Lori Drew, Anklage wegen Internetmobbings bei MySpace

November 26, 2008

Im ersten Prozess um Internet-Mobbing in der US-Geschichte steht eine Frau in Los Angeles vor Gericht, die ein junges Mädchen durch E-Mails in den Selbstmord getrieben haben soll. Die Staatsanwaltschaft wirft der 49-jährigen Lori Drew vor, ein verbrecherisches Komplott geschmiedet und dazu die Homepage MySpace missbraucht zu haben. Laut Anklage nahm Lori Drew via MySpace mit der komplexbeladenen 13-jährigen Megan Kontakt auf, nachdem es Streit mit ihrer Tochter gab und sie gaukelte ihr einen 16-jährigen Internet-Freund vor. Dieser virtuelle Brieffreund schrieb Megan vorerst, dass er sie verehre und letztlich dass die Welt ohne sie schöner wäre. Das Mädchen, dass sich verliebt hatte, nahm sich daraufhin das Leben.

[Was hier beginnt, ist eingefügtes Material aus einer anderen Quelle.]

(* ===== verification/LogTapeWrite.v ===== *)
(** * Writing a tape

    Writing, rewinding and freezing at the level of one tape: what
    [tape_write], [tape_rewind_for_read], [tape_rewind_for_write] and
    [tape_freeze] do to the bytes a tape stands for, with the blocks of the
    other tapes as a frame. *)

From Stdlib Require Import ZArith Lia.
From stdpp Require Import base list sorting strings.
From S2P Require Import Prelude HeapTheory LogTapeBlocks LogTapeFree LogTapeRep.

Local Open Scope Z_scope.

(** ** The frame *)

(** An operation on one tape leaves the structs and the blocks of the others
    alone. *)
Definition kept (lts lts' : LogicalTapeSet) (others : list Z) : Prop :=
  tapes lts' = tapes lts /\
  forall b x, b ∈ others -> zget (pfile lts) b = Some x -> zget (pfile lts') b = Some x.

Lemma kept_refl lts others : kept lts lts others.
Proof. by split. Qed.

Lemma kept_trans l1 l2 l3 others : kept l1 l2 others -> kept l2 l3 others -> kept l1 l3 others.
Proof. intros [? H1] [? H2]. split; [congruence|]. intros b x Hb Hx. by apply H2, H1. Qed.

Lemma kept_same_file lts lts' others : same_file lts lts' -> kept lts lts' others.
Proof. intros (Hf & Ht & _). split; [done|]. intros b x _ Hx. by rewrite Hf. Qed.

Lemma kept_wrote lts lts' n buf others : wrote lts lts' n buf -> n ∉ others -> kept lts lts' others.
Proof. intros [] Hn. split; [done|]. intros b x Hb. apply wr_other. by intros ->. Qed.

(** What an operation on one tape establishes. *)
Definition tape_done (lts lts' : LogicalTapeSet) (lt' : LogicalTape) (a : atape) (others : list Z)
    : Prop :=
  exists own, pool_ok lts' (held lt' ++ own ++ others) /\ tape_rep (pfile lts') lt' a own /\
    kept lts lts' others.

Lemma pool_in lts used b : pool_ok lts used -> b ∈ used -> 0 <= b < nBlocksAllocated lts.
Proof.
  intros [] Hb. apply (proj1 (Forall_forall _ _) pl_range b). apply elem_of_app. by right.
Qed.

Lemma pool_apart lts l1 l2 b : pool_ok lts (l1 ++ l2) -> b ∈ l1 -> b ∉ l2.
Proof.
  intros [] H1 H2. apply NoDup_app in pl_nodup as (_ & _ & H). apply NoDup_app in H as (_ & H & _).
  by apply (H b).
Qed.

(** ** Bytes in a buffer *)

Lemma zlen_zdrop {A} n (l : list A) : 0 <= n <= zlen l -> zlen (zdrop n l) = zlen l - n.
Proof. unfold zlen, zdrop. rewrite length_drop. lia. Qed.

Lemma ztake_app_r {A} n (l l' : list A) : zlen l <= n -> ztake n (l ++ l') = l ++ ztake (n - zlen l) l'.
Proof. unfold zlen, ztake. intros. rewrite take_app_ge by lia. do 2 f_equal. lia. Qed.

Lemma overwrite_ok data p xs :
  0 <= p -> p + zlen xs <= zlen data ->
  exists d, overwrite data p xs = Ok d /\ zlen d = zlen data /\
    ztake (p + zlen xs) d = ztake p data ++ xs.
Proof.
  intros Hp Hx. pose proof (zlen_nonneg xs). unfold overwrite. destruct (Z.leb_spec 0 p); [|lia].
  destruct (Z.leb_spec (p + zlen xs) (zlen data)); [|lia]. cbn [andb]. eexists. split; [done|]. split.
  - rewrite !zlen_app, zlen_ztake, zlen_zdrop by lia. lia.
  - rewrite ztake_app_r by (rewrite zlen_ztake; lia). rewrite zlen_ztake by lia. f_equal.
    rewrite ztake_app_r by lia. rewrite ztake_nonpos by lia. by rewrite app_nil_r.
Qed.

(** ** The write loop *)

Lemma reserved_wrep f lt lt' buf cs :
  reserved lt lt' -> prealloc_ok lt' -> wrep f lt buf cs -> wrep f lt' buf cs.
Proof. intros (p & n & z & ->) Hpre []. by split. Qed.

Lemma reserved_same_mode lt lt' : reserved lt lt' -> same_mode lt lt'.
Proof. by intros (p & n & z & ->). Qed.

Lemma reserved_cur lt lt' :
  reserved lt lt' -> curBlockNumber lt' = curBlockNumber lt /\ pos lt' = pos lt /\ dirty lt' = dirty lt.
Proof. by intros (p & n & z & ->). Qed.

Lemma wblocks_cur lt cs : curBlockNumber lt ∈ wblocks lt cs.
Proof. unfold wblocks. apply elem_of_app. right. by left. Qed.

(** A full buffer becomes one more block of the chain. *)
Lemma next_block_ok lts lt buf cs others :
  pool_ok lts (held lt ++ wblocks lt cs ++ others) -> wrep (pfile lts) lt buf cs ->
  pos lt = TapeBlockPayloadSize ->
  exists lts' lt' buf', next_block lts lt buf = Ok (lts', lt', buf') /\
    pool_ok lts' (held lt' ++ wblocks lt' (cs ++ [(curBlockNumber lt, b_data buf)]) ++ others) /\
    wrep (pfile lts') lt' buf' (cs ++ [(curBlockNumber lt, b_data buf)]) /\
    pos lt' = 0 /\ same_mode lt lt' /\ kept lts lts' others.
Proof.
  intros Hp Hw Hpos. unfold next_block. rewrite (wp_dirty _ _ _ _ Hw) by (rewrite Hpos; done). cbn [negb].
  destruct (ltsGetBlock_ok lts lt (wblocks lt cs ++ others) Hp (wp_pre _ _ _ _ Hw))
    as (l1 & lt1 & c & -> & Hp1 & Hpre & Hsf & Hres).
  rewrite rbind_ret. cbv zeta. pose proof (reserved_cur _ _ Hres) as (Hcur & Hpos1 & _).
  set (cur := curBlockNumber lt) in *. rewrite Hcur.
  set (blk := set_b_next c buf).
  assert (Hin : cur ∈ c :: held lt1 ++ wblocks lt cs ++ others).
  { right. apply elem_of_app. right. apply elem_of_app. left. apply wblocks_cur. }
  destruct (ltsWriteBlock_ok l1 _ cur blk Hp1 (pool_in _ _ _ Hp1 Hin)) as (l2 & -> & Hp2 & Hwr).
  rewrite rbind_ret. eexists _, _, _. split; [reflexivity|].
  assert (Hap : cur ∉ (fst <$> cs) ++ c :: held lt1 ++ others).
  { apply (pool_apart l2 [cur]); [|by left]. apply (pool_perm _ _ _ Hp2). unfold wblocks.
    fold cur. solve_Permutation. }
  apply not_elem_of_app in Hap as [Hcs Hrest].
  pose proof Hsf as (Hfile & _ & _).
  split; [|split; [|split; [done|split]]].
  - apply (pool_perm _ _ _ Hp2). unfold wblocks. change (held (set_nbytes _ _)) with (held lt1).
    change (curBlockNumber (set_nbytes _ _)) with c. fold cur. rewrite fmap_app. cbn. solve_Permutation.
  - destruct Hw. split; try done.
    + apply stretch_snoc with (c := cur) (d := b_data buf); [|rewrite (wr_block _ _ _ _ Hwr)|done].
      * apply (stretch_frame (pfile lts)); [|done]. intros b x Hb Hx. apply (wr_other _ _ _ _ Hwr).
        { by intros ->. }
        by rewrite Hfile.
      * unfold blk, set_b_next. by rewrite wp_prev.
    + change (firstBlockNumber lt1 = head_of (cs ++ [(cur, b_data buf)]) c). rewrite head_of_app. cbn.
      destruct Hres as (? & ? & ? & ->). done.
    + change (b_prev (set_b_prev cur blk)) with cur. by rewrite last_of_snoc.
  - apply reserved_same_mode in Hres. exact Hres.
  - apply kept_trans with l1; [by apply kept_same_file|]. apply (kept_wrote _ _ _ _ _ Hwr).
    intros H. apply Hrest. right. apply elem_of_app. by right.
Qed.

(** The struct after [n] bytes were copied into the buffer. *)
Definition copied (n : Z) (lt : LogicalTape) : LogicalTape :=
  let lt := set_pos (pos lt + n) (set_dirty true lt) in
  if nbytes lt <? pos lt then set_nbytes (pos lt) lt else lt.

Lemma copied_fields n lt :
  nbytes lt = pos lt -> 0 < n ->
  copied n lt = set_nbytes (pos lt + n) (set_pos (pos lt + n) (set_dirty true lt)).
Proof.
  intros He Hn. unfold copied. cbv zeta. change (nbytes (set_pos _ _)) with (nbytes lt).
  change (pos (set_pos ?p _)) with p. rewrite He. by destruct (Z.ltb_spec (pos lt) (pos lt + n)); [|lia].
Qed.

Es handelt dabei sich um kein Unterschichtenproblem, sondern um eine Mutter, die als wohlhabend, verantwortungsbewusst und übermäßig fürsorglich gelten kann. Die Amerikaner haben dafür den Begriff der „Helicopter Parents“. Sie schweben ständig über ihren Kindern, lassen sie nie aus den Augen. Besonders, was deren Bildung betrifft, wird jeder Schritt kontrolliert, unterstützt, vorbereitet. Die Kinder sollen alle Chancen haben, jegliche Gefahr, unerträgliche Gefühle usw.  sollen ihnen aus dem Weg geräumt werden. Diese überfürsorglichen Eltern tragen dazu bei deutlich mehr unselbstständige junge Leute hervorzubringen als die Generationen zuvor.